(** C10. Neither cancel-all nor any critical section that can run while
    [onDirective] waits for [preHandleDirective] puts a directive into
    the slot: each leaves the slot as it was or empties it.  So when [onDirective], which filled
    the slot with its directive, takes the lock again, the slot holds
    that very directive or nothing, and testing the slot for being
    occupied gives what testing it for holding this directive gives. *)
Theorem slot_assigned_by_onDirective_only :
  (∀ p, keeps_or_clears_slot p (state_after queueAllDirectivesForCancellationLocked p)) ∧
  (∀ p p', concurrent_section p p' → keeps_or_clears_slot p p') ∧
  (∀ directive p relocked,
     rtc concurrent_section (with_directiveBeingPreHandled (Some directive) p) relocked →
     (is_Some (m_directiveBeingPreHandled relocked) →
      m_directiveBeingPreHandled relocked = Some directive) ∧
     (∀ handled,
        onDirective_return directive handled relocked =
        onDirective_return_spec directive handled relocked)).
Proof.
  split; [intros p; right; apply queueAll_clears_slot|].
  split; [exact concurrent_section_slot|].
  intros directive p relocked Hrtc.
  pose proof (concurrent_sections_slot directive _ _ Hrtc (or_introl eq_refl)) as Hslot.
  split.
  - intros [held Hheld]. destruct Hslot as [?|Hnone]; [done|]. congruence.
  - intros handled. unfold onDirective_return, onDirective_return_spec, get, mbind, Locked_bind.
    destruct Hslot as [->| ->]; simpl; [|done].
    unfold same_pointer. by rewrite bool_decide_eq_true_2.
Qed.

Lemma slot_assigned_by_onDirective_only_witness :
  onDirective_return M1 true
    (state_after (onHandlingCompleted "M1") (with_directiveBeingPreHandled (Some M1) idle))
  = onDirective_return_spec M1 true
      (state_after (onHandlingCompleted "M1") (with_directiveBeingPreHandled (Some M1) idle))
  ∧ onDirective_return M1 true
      (state_after (onHandlingCompleted "M2") (with_directiveBeingPreHandled (Some M1) waiting))
    = onDirective_return_spec M1 true
        (state_after (onHandlingCompleted "M2") (with_directiveBeingPreHandled (Some M1) waiting)).
Proof.
  destruct slot_assigned_by_onDirective_only as (_ & _ & H).
  split.
  - apply (H M1 idle). apply rtc_once. constructor.
  - apply (H M1 waiting). apply rtc_once. constructor.
Defined.

(** ** What a critical section can do *)

Lemma shutdown_locked_run p :
  shutdown_locked p =
  (tt, canceled "" true p,
   events queueAllDirectivesForCancellationLocked p ++ [notify_one]).
Proof.
  unfold shutdown_locked, canceled, state_after, events, modify, emit, mbind, Locked_bind.
  rewrite queueAll_run. simpl. by rewrite ?app_nil_r.
Qed.

Lemma onDirective_return_run directive handled p :
  onDirective_return directive handled p =
  match m_directiveBeingPreHandled p with
  | Some _ =>
      if handled
      then (true, with_handlingQueue (m_handlingQueue p ++ [directive])
                    (with_directiveBeingPreHandled None p), [notify_one])
      else (false, with_directiveBeingPreHandled None p, [])
  | None => (handled, p, [])
  end.
Proof.
  destruct p as [h dlg [held|] hq cq flag down], handled; reflexivity.
Qed.

Lemma shrinks_refl p : shrinks p p.
Proof. unfold shrinks, keeps_or_clears_slot. split_and!; auto. Qed.

Lemma shrinks_slot_cleared p : shrinks p (with_directiveBeingPreHandled None p).
Proof. unfold shrinks, keeps_or_clears_slot, flag_has_front. simpl. split_and!; auto. Qed.

Lemma shrinks_handling_removed i p :
  shrinks p (with_handlingQueue (delete i (m_handlingQueue p))
               (with_isHandlingDirective
                  (flag_after_removal i (m_isHandlingDirective p)) p)).
Proof.
  unfold shrinks, keeps_or_clears_slot, flag_has_front. simpl.
  split_and!; auto using sublist_delete.
  - intros Hp Hf. destruct i as [|i]; [done|]. simpl in Hf.
    destruct (m_handlingQueue p); [by destruct (Hp Hf)|done].
  - destruct i; [done|]. auto.
Qed.

Lemma shrinks_canceling_removed i p :
  shrinks p (with_cancelingQueue (delete i (m_cancelingQueue p)) p).
Proof.
  unfold shrinks, keeps_or_clears_slot, flag_has_front. simpl.
  split_and!; auto using sublist_delete.
Qed.

Lemma shrinks_canceling_taken p : shrinks p (with_cancelingQueue [] p).
Proof.
  unfold shrinks, keeps_or_clears_slot, flag_has_front. simpl.
  split_and!; auto using sublist_nil_l.
Qed.

Lemma shrinks_flag_raised p :
  m_handlingQueue p ≠ [] → shrinks p (with_isHandlingDirective true p).
Proof.
  intros Hq. unfold shrinks, keeps_or_clears_slot, flag_has_front. simpl.
  split_and!; auto.
Qed.

Lemma shrinks_popped directive q p :
  popped_if_front directive (m_handlingQueue p) q →
  shrinks p (with_handlingQueue q (with_isHandlingDirective false p)).
Proof.
  intros Hpop. unfold shrinks, keeps_or_clears_slot, flag_has_front. simpl.
  split_and!; auto; try done.
  destruct Hpop as [[(front & rest & -> & _) ->]|[_ ->]]; [|done].
  simpl. by apply sublist_cons.
Qed.

Lemma removeFromHandlingQueueLocked_shrinks id p :
  shrinks p (state_after (removeFromHandlingQueueLocked id) p).
Proof.
  unfold state_after. rewrite removeFromHandlingQueueLocked_run.
  destruct (findDirectiveInQueueLocked id (m_handlingQueue p)); simpl.
  - apply shrinks_handling_removed.
  - apply shrinks_refl.
Qed.

Lemma removeFromCancelingQueueLocked_shrinks id p :
  shrinks p (state_after (removeFromCancelingQueueLocked id) p).
Proof.
  unfold state_after. rewrite removeFromCancelingQueueLocked_run.
  destruct (findDirectiveInQueueLocked id (m_cancelingQueue p)); simpl.
  - apply shrinks_canceling_removed.
  - apply shrinks_refl.
Qed.

Lemma canceled_keeps p :
  state_after queueAllDirectivesForCancellationLocked p
  = canceled "" (m_isShuttingDown p) p.
Proof. unfold canceled, state_after. by rewrite queueAll_run. Qed.

(** Every critical section of another thread either only takes things
    away, or takes things away and then cancels all that is left. *)
Lemma concurrent_section_effect p p' :
  concurrent_section p p' →
  shrinks p p' ∨
  ∃ q dialog down,
    shrinks p q ∧ (m_isShuttingDown p = true → down = true) ∧ p' = canceled dialog down q.
Proof.
  destruct 1 as [id p|id p|id description p|p|p Hc|p Hh Hf|directive handled policy p].
  - unfold state_after. rewrite setDialogRequestId_run.
    destruct (bool_decide (id = m_dialogRequestId p)); simpl.
    + left. apply shrinks_refl.
    + right. exists p, id, (m_isShuttingDown p). split_and!; [apply shrinks_refl|done|].
      unfold canceled, state_after. by rewrite queueAll_run.
  - left. rewrite onHandlingCompleted_run. destruct (isBeingPreHandled id p).
    { apply shrinks_slot_cleared. }
    destruct (findDirectiveInQueueLocked id (m_handlingQueue p)).
    + apply removeFromHandlingQueueLocked_shrinks.
    + apply removeFromCancelingQueueLocked_shrinks.
  - rewrite onHandlingFailed_run. destruct (isBeingPreHandled id p).
    { right. exists (with_directiveBeingPreHandled None p), "", (m_isShuttingDown p).
      split_and!; [apply shrinks_slot_cleared|done|].
      exact (canceled_keeps (with_directiveBeingPreHandled None p)). }
    destruct (findDirectiveInQueueLocked id (m_handlingQueue p)).
    + right. exists (state_after (removeFromHandlingQueueLocked id) p), "",
        (m_isShuttingDown p).
      pose proof (removeFromHandlingQueueLocked_shrinks id p) as Hs.
      split_and!; [done|done|]. rewrite canceled_keeps.
      by destruct Hs as (_ & _ & -> & _).
    + left. apply removeFromCancelingQueueLocked_shrinks.
  - right. exists p, "", true. split_and!; [apply shrinks_refl|done|].
    unfold state_after. by rewrite shutdown_locked_run.
  - left. apply shrinks_canceling_taken.
  - left. by apply shrinks_flag_raised.
  - destruct (handleDirectiveLocked_return_run directive handled policy p) as (q & Hpop & Hrun).
    unfold state_after. rewrite Hrun.
    destruct (handled && bool_decide (BLOCKING = policy)); simpl.
    { left. apply shrinks_refl. }
    destruct handled; simpl.
    + left. by eapply shrinks_popped.
    + right. exists (with_handlingQueue q (with_isHandlingDirective false p)), "",
        (m_isShuttingDown p).
      split_and!; [by eapply shrinks_popped|done|].
      exact (canceled_keeps (with_handlingQueue q (with_isHandlingDirective false p))).
Qed.

(** ** Invariants of the reachable states *)

Lemma step_flag_has_front s s' : step s s' → flag_has_front s.2 → flag_has_front s'.2.
Proof.
  destruct 1 as [pending p p' Hc|directive p Hup Hdlg|directive handled p]; simpl.
  - destruct (concurrent_section_effect _ _ Hc)
      as [Hs|(q & dialog & down & _ & _ & ->)].
    + by destruct Hs as (_ & _ & _ & _ & _ & _ & H & _).
    + intros _. unfold flag_has_front, canceled, state_after.
      by rewrite queueAll_run.
  - done.
  - unfold state_after. rewrite onDirective_return_run. unfold flag_has_front.
    destruct (m_directiveBeingPreHandled p); [|done].
    destruct handled; simpl; [|done].
    intros _ _ [_ [=]]%app_eq_nil.
Qed.
(** * The triage game's round-resolution engine

    A shallow embedding of [game/engine/config.py], [game/engine/game_state.py]
    and [game/engine/stochastic_model.py], followed by the properties of the
    engine that the design document states.

    Conventions of the embedding:
    - a Python [int] is a [Z]; a Python [float] is a primitive binary64 [float],
      so every constant and every product below is the one CPython computes;
    - a [dict] iterated with [.items()] is an association list in insertion
      order;
    - objects mutated in place (the game state, the hospital, a patient, the
      round summary) are passed in and handed back;
    - the module-level generator [_rng] is a tape of draws with a cursor, and
      every function that calls [_rng] takes the generator and hands it back;
    - a Python exception is [None]. *)

From Stdlib Require Import ZArith List String Bool Lia Floats DecimalString.
Import ListNotations.

#[local] Set Warnings "-inexact-float".
#[local] Open Scope string_scope.
#[local] Open Scope list_scope.
#[local] Open Scope Z_scope.

(* ===================================================================== *)
(** ** The Python runtime the engine relies on *)
(* ===================================================================== *)

(** [min(a, b)] and [max(a, b)] on floats: CPython keeps the first argument
    unless the second compares strictly smaller (resp. larger), so a NaN in
    second position is dropped. *)
Definition py_min (a b : float) : float := if (b <? a)%float then b else a.
Definition py_max (a b : float) : float := if (a <? b)%float then b else a.

(** [float(n)] for an [int]: correctly rounded, [OverflowError] when the
    result would not be finite. *)
Definition int_to_float (n : Z) : option float :=
  match binary_normalize prec emax n 0 false with
  | S754_infinity _ => None
  | sf => Some (SF2Prim sf)
  end.

(** [int(round(x))]: nearest integer, ties to even; [ValueError] on NaN and
    [OverflowError] on an infinity. *)
Definition py_round (x : float) : option Z :=
  match Prim2SF x with
  | S754_zero _ => Some 0
  | S754_finite s m e =>
      let n :=
        match e with
        | Zneg k =>
            let d := Z.pow_pos 2 k in
            let q := Z.pos m / d in
            match Z.compare (2 * (Z.pos m mod d)) d with
            | Lt => q
            | Gt => q + 1
            | Eq => if Z.even q then q else q + 1
            end
        | _ => Z.pos m * 2 ^ e
        end in
      Some (if s then - n else n)
  | S754_infinity _ | S754_nan => None
  end.

(** [str(n)] for an [int], as an f-string prints it, and the f-string
    itself: its pieces joined. *)
Definition str (n : Z) : string := NilZero.string_of_int (Z.to_int n).

Definition fstring (pieces : list string) : string :=
  String.concat EmptyString pieces.

(** The generator.  One cell of the tape is consumed by each call of
    [random()], [choice(seq)] or [randint(a, b)]; the cell carries the float
    in [0,1) that [random()] would return and the integer from which the
    index below [n] is taken. *)
Record Draw := mkDraw { as_float : float; as_index : nat }.

Record Rng := mkRng { tape : nat -> Draw; cursor : nat }.

Definition advance (r : Rng) : Rng :=
  {| tape := tape r; cursor := S (cursor r) |}.

Definition rng_random (r : Rng) : float * Rng :=
  (as_float (tape r (cursor r)), advance r).

Definition rng_randbelow (n : nat) (r : Rng) : nat * Rng :=
  ((as_index (tape r (cursor r)) mod n)%nat, advance r).

(** [choice([x, y, ...])] on a literal, non-empty list. *)
Definition rng_choice {A : Type} (x : A) (xs : list A) (r : Rng) : A * Rng :=
  let (i, r') := rng_randbelow (List.length (x :: xs)) r in
  (nth i (x :: xs) x, r').

(** [randint(a, b)], both ends included; the engine only calls it on the
    constant ranges of [config.py], where [a <= b]. *)
Definition rng_randint (a b : Z) (r : Rng) : Z * Rng :=
  let (i, r') := rng_randbelow (Z.to_nat (b - a + 1)) r in
  (a + Z.of_nat i, r').

(* ===================================================================== *)
(** ** config.py *)
(* ===================================================================== *)

Inductive DifficultyLevel := BASIC | STOCHASTIC.

Definition TOTAL_ROUNDS : Z := 5.

Definition INITIAL_SURVIVAL_SCORE : float := 100.0.
Definition INITIAL_STAFF_STRESS : float := 10.0.
Definition INITIAL_REPUTATION : float := 60.0.

Definition BASIC_PATIENTS_PER_ROUND : Z * Z := (3, 4).
Definition STOCH_PATIENTS_PER_ROUND : Z * Z := (4, 7).

Definition BASIC_SEVERE_PROB : float := 0.25.
Definition STOCH_SEVERE_PROB : float := 0.45.

Definition BASIC_DETERIORATE_PROB : float := 0.15.
Definition STOCH_DETERIORATE_PROB : float := 0.35.

Definition MAX_BEDS : Z := 5.
Definition MAX_STAFF_CAPACITY : Z := 4.

Definition MIN_SURVIVAL_TO_WIN : float := 70.0.
Definition MAX_STAFF_STRESS_TO_WIN : float := 40.0.
Definition MIN_REPUTATION_TO_WIN : float := 50.0.

(* ===================================================================== *)
(** ** game_state.py *)
(* ===================================================================== *)

Inductive SeverityLevel := MILD | MODERATE | SEVERE | CRITICAL.

Inductive TriageDecision := TREAT_NOW | MONITOR | DEFER | TRANSFER.

Definition SeverityLevel_eqb (a b : SeverityLevel) : bool :=
  match a, b with
  | MILD, MILD | MODERATE, MODERATE | SEVERE, SEVERE | CRITICAL, CRITICAL => true
  | _, _ => false
  end.

Definition TriageDecision_eqb (a b : TriageDecision) : bool :=
  match a, b with
  | TREAT_NOW, TREAT_NOW | MONITOR, MONITOR | DEFER, DEFER | TRANSFER, TRANSFER => true
  | _, _ => false
  end.

Record Patient := mkPatient {
  id : Z;
  name : string;
  severity_visible : SeverityLevel;
  severity_hidden_true : SeverityLevel;
  arrival_round : Z;
  is_treated : bool;
  is_alive : bool;
  has_left : bool
}.

Record HospitalState := mkHospital {
  available_beds : Z;
  staff_capacity_this_round : Z;
  survival_score : float;
  staff_stress : float;
  reputation : float
}.

Record RoundSummary := mkSummary {
  round_number : Z;
  decisions : list (Z * TriageDecision);
  patients_treated : list Z;
  patients_died : list Z;
  patients_deteriorated : list Z;
  notes : list string
}.

Record GameState := mkGame {
  difficulty : DifficultyLevel;
  current_round : Z;
  patients : list Patient;
  history : list RoundSummary;
  hospital : HospitalState;
  next_patient_id : Z
}.

(** Field assignments. *)
Definition set_severity_hidden_true (p : Patient) (s : SeverityLevel) : Patient :=
  mkPatient (id p) (name p) (severity_visible p) s (arrival_round p)
            (is_treated p) (is_alive p) (has_left p).
Definition set_is_treated (p : Patient) (b : bool) : Patient :=
  mkPatient (id p) (name p) (severity_visible p) (severity_hidden_true p)
            (arrival_round p) b (is_alive p) (has_left p).
Definition set_is_alive (p : Patient) (b : bool) : Patient :=
  mkPatient (id p) (name p) (severity_visible p) (severity_hidden_true p)
            (arrival_round p) (is_treated p) b (has_left p).
Definition set_has_left (p : Patient) (b : bool) : Patient :=
  mkPatient (id p) (name p) (severity_visible p) (severity_hidden_true p)
            (arrival_round p) (is_treated p) (is_alive p) b.

Definition set_available_beds (h : HospitalState) (n : Z) : HospitalState :=
  mkHospital n (staff_capacity_this_round h) (survival_score h) (staff_stress h)
             (reputation h).
Definition set_staff_capacity_this_round (h : HospitalState) (n : Z) : HospitalState :=
  mkHospital (available_beds h) n (survival_score h) (staff_stress h) (reputation h).
Definition set_survival_score (h : HospitalState) (x : float) : HospitalState :=
  mkHospital (available_beds h) (staff_capacity_this_round h) x (staff_stress h)
             (reputation h).
Definition set_staff_stress (h : HospitalState) (x : float) : HospitalState :=
  mkHospital (available_beds h) (staff_capacity_this_round h) (survival_score h) x
             (reputation h).
Definition set_reputation (h : HospitalState) (x : float) : HospitalState :=
  mkHospital (available_beds h) (staff_capacity_this_round h) (survival_score h)
             (staff_stress h) x.
Lemma py_index_repeat {A} (x : A) (n : nat) (i : Z) :
  - Z.of_nat n <= i < Z.of_nat n → py_index (repeat x n) i = Ok x.
Proof.
  intros Hi. unfold py_index. rewrite repeat_length.
  set (k := if i <? 0 then Z.of_nat n + i else i).
  assert (Hk : 0 <= k < Z.of_nat n) by (subst k; destruct (Z.ltb_spec i 0); lia).
  destruct (Z.ltb_spec k 0); [lia|].
  destruct (repeat x n !! Z.to_nat k) as [y|] eqn:E.
  - apply list_elem_of_lookup_2, list_elem_of_In, repeat_spec in E. by subst.
  - apply lookup_ge_None in E. rewrite repeat_length in E. lia.
Qed.

(** ** The head's blocks *)

Lemma create_fc_layer_kinds ni nf p actn w :
  dropout_ok p = true →
  ∃ res w', ConvnetBuilder.create_fc_layer ni nf p actn w = Ok (res, w')
    ∧ map kind_of res
      = block_kinds ni nf p
          (match actn with
           | Some a => if truthy_module a then [kind_of a] else []
           | None => []
           end).
Proof.
  unfold dropout_ok, ConvnetBuilder.create_fc_layer, block_kinds,
    ConvnetBuilder.nn_Dropout.
  intros Hok.
  destruct (truthy p); cbn in Hok; [apply negb_true_iff in Hok; rewrite Hok|];
    cbn; destruct actn as [a|]; try destruct (truthy_module a);
    eexists _, _; (split; [reflexivity|]); by rewrite ?map_app.
Qed.

Lemma create_fc_layer_raises ni nf p actn w :
  dropout_ok p = false →
  ConvnetBuilder.create_fc_layer ni nf p actn w = Raise ValueError.
Proof.
  unfold dropout_ok, ConvnetBuilder.create_fc_layer, ConvnetBuilder.nn_Dropout.
  intros Hok. destruct (truthy p); [|discriminate]. cbn in Hok.
  apply negb_false_iff in Hok. by rewrite Hok.
Qed.

Lemma create_fc_layer_Ok ni nf p actn w res w' :
  ConvnetBuilder.create_fc_layer ni nf p actn w = Ok (res, w') →
  dropout_ok p = true
  ∧ map kind_of res
    = block_kinds ni nf p
        (match actn with
         | Some a => if truthy_module a then [kind_of a] else []
         | None => []
         end).
Proof.
  intros H. destruct (dropout_ok p) eqn:Hok.
  - split; [done|].
    destruct (create_fc_layer_kinds ni nf p actn w Hok) as (r & u & Hrun & Hk).
    rewrite Hrun in H. by injection H as <- <-.
  - by rewrite create_fc_layer_raises in H.
Qed.

Lemma last_cons_default {A} (x d d' : A) (l : list A) :
  List.last (x :: l) d = List.last l x ∧ List.last (x :: l) d = List.last (x :: l) d'.
Proof.
  revert x d d'. induction l as [|y l IH]; intros x d d'; [done|].
  destruct (IH y d d') as [E1 E2]. destruct (IH y x d) as [E3 E4].
  change (List.last (x :: y :: l) d) with (List.last (y :: l) d).
  change (List.last (x :: y :: l) d') with (List.last (y :: l) d').
  split; congruence.
Qed.

Lemma fc_hidden_repeat p n xs :
  dropout_ok p = true →
  ∀ i ni res w,
    0 <= i → i + Z.of_nat (length xs) <= Z.of_nat n →
    ∃ res' w',
      ConvnetBuilder.fc_hidden (repeat p n) xs i ni res w
      = Ok ((res ++ res', List.last xs ni), w')
      ∧ map kind_of res' = hidden_kinds ni xs p.
Proof.
  intros Hok. induction xs as [|nf rest IH]; intros i ni res w Hi Hn.
  - exists [], w. by rewrite app_nil_r.
  - cbn [length] in Hn. cbn [ConvnetBuilder.fc_hidden].
    rewrite (bind_run _ _ w p w);
      [|unfold lift; rewrite py_index_repeat by lia; reflexivity].
    set (actn := Mod (next_id w) ReLU []).
    rewrite (bind_run _ _ w actn (set_next_id (S (next_id w)) w)) by reflexivity.
    destruct (create_fc_layer_kinds ni nf p (Some actn)
                (set_next_id (S (next_id w)) w) Hok)
      as (blk & w1 & Hblk & Hk).
    rewrite (bind_run _ _ _ _ _ Hblk).
    destruct (IH (i + 1) nf (res ++ blk) w1) as (res' & w' & Hrun & Hk');
      [lia..|].
    exists (blk ++ res'), w'. split.
    + rewrite Hrun, <-app_assoc.
      by destruct (last_cons_default nf ni ni rest) as [-> _].
    + rewrite map_app, Hk, Hk'. reflexivity.
Qed.

Lemma get_fc_layers_of_final nf xf ps im ir lls w layers w' :
  ConvnetBuilder.get_fc_layers_of nf xf ps im ir lls w = Ok (layers, w') →
  ∃ body ni,
    map kind_of layers = body ++ Linear ni lls :: final_kinds im ir.
Proof.
  unfold ConvnetBuilder.get_fc_layers_of. intros H.
  inv_bind H as hidden w0 Hhid. destruct hidden as [res ni].
  inv_bind H as actn w1 Hactn.
  inv_bind H as p w2 Hp. apply lift_Ok in Hp as [_ ->].
  inv_bind H as blk w3 Hblk. inversion H; subst; clear H.
  apply create_fc_layer_Ok in Hblk as [_ Hk].
  assert (Hfin : match (if ir then None else Some actn) with
                 | Some a => if truthy_module a then [kind_of a] else []
                 | None => []
                 end = final_kinds im ir).
  { unfold final_kinds. destruct ir; [done|].
    destruct im; apply new_Ok in Hactn as [-> _]; reflexivity. }
  exists (map kind_of res ++ [BatchNorm1d ni]
          ++ (if truthy p then [Dropout p] else [])), ni.
  rewrite map_app, Hk, Hfin. unfold block_kinds.
  by rewrite <-!app_assoc.
Qed.

Lemma get_fc_layers_of_repeat nf xf p im ir lls w :
  dropout_ok p = true →
  ∃ layers w',
    ConvnetBuilder.get_fc_layers_of nf xf (repeat p (length xf + 1)) im ir lls w
    = Ok (layers, w')
    ∧ map kind_of layers
      = hidden_kinds nf xf p
        ++ block_kinds (List.last xf nf) lls p (final_kinds im ir).
Proof.
  intros Hok. unfold ConvnetBuilder.get_fc_layers_of.
  destruct (fc_hidden_repeat p (length xf + 1) xf Hok 0 nf [] w)
    as (res & w3 & Hhid & Hk); [lia..|].
  rewrite (bind_run _ _ _ _ _ Hhid).
  set (fin := if im then new Sigmoid [] else new LogSoftmax []).
  destruct (fin w3) as [[actn w4]|e] eqn:Hfin;
    [|subst fin; destruct im; discriminate].
  rewrite (bind_run _ _ _ _ _ Hfin).
  rewrite (bind_run _ _ w4 p w4);
    [|unfold lift; rewrite py_index_repeat by lia; reflexivity].
  destruct (create_fc_layer_kinds (List.last xf nf) lls p
              (if ir then None else Some actn) w4 Hok)
    as (blk & w5 & Hblk & Hkb).
  rewrite (bind_run _ _ _ _ _ Hblk). cbn.
  eexists _, _. split; [reflexivity|].
  rewrite map_app, Hk, Hkb. do 2 f_equal.
  unfold final_kinds. destruct ir; [done|].
  subst fin. destruct im; apply new_Ok in Hfin as [-> _]; reflexivity.
Qed.
(** Runs a builder on a request with a symbolic prefix of resources. *)
Ltac run_builder :=
  unfold appends; intros errs r pr; destruct r as [res sp];
  cbv [bind ret request_Link request_RawPC add_resource on_request
       set_bandwidth set_hardware_type set_disk_image
       set_component_manager_id set_component_id addService addInterface
       addAddress link_addInterface link_addNode update_node update_link
       update_resource request parameterErrors printed resources spectrum
       fst snd];
  repeat (rewrite ?length_app, <- ?app_assoc, <- ?Nat.add_assoc,
          ?update_at_app, ?update_at_app_0;
          cbn [update_at app Nat.add Datatypes.length client_id hardware_type disk_image
               component_manager_id component_id services interfaces
               link_name bandwidth members map if_name addresses]).

Lemma otalab_x310_node_pair_appends params idx x310_radio :
  appends (OtaLab.x310_node_pair params idx x310_radio)
          (fun base => otalab_x310_built params idx base x310_radio).
Proof.
  unfold OtaLab.x310_node_pair, otalab_x310_built.
  run_builder.
  reflexivity.
Qed.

- _ASSIGNMENT_
Repeat word for word every line from the start of the entries to the line holding "- intros [held", inclusive, and nothing else.

- _FINISHED TASK_
(** C10. Neither cancel-all nor any critical section that can run while
    [onDirective] waits for [preHandleDirective] puts a directive into
    the slot: each leaves the slot as it was or empties it.  So when [onDirective], which filled
    the slot with its directive, takes the lock again, the slot holds
    that very directive or nothing, and testing the slot for being
    occupied gives what testing it for holding this directive gives. *)
Theorem slot_assigned_by_onDirective_only :
  (∀ p, keeps_or_clears_slot p (state_after queueAllDirectivesForCancellationLocked p)) ∧
  (∀ p p', concurrent_section p p' → keeps_or_clears_slot p p') ∧
  (∀ directive p relocked,
     rtc concurrent_section (with_directiveBeingPreHandled (Some directive) p) relocked →
     (is_Some (m_directiveBeingPreHandled relocked) →
      m_directiveBeingPreHandled relocked = Some directive) ∧
     (∀ handled,
        onDirective_return directive handled relocked =
        onDirective_return_spec directive handled relocked)).
Proof.
  split; [intros p; right; apply queueAll_clears_slot|].
  split; [exact concurrent_section_slot|].
  intros directive p relocked Hrtc.
  pose proof (concurrent_sections_slot directive _ _ Hrtc (or_introl eq_refl)) as Hslot.
  split.
  - intros [held Hheld]. destruct Hslot as [?|Hnone]; [done|]. congruence.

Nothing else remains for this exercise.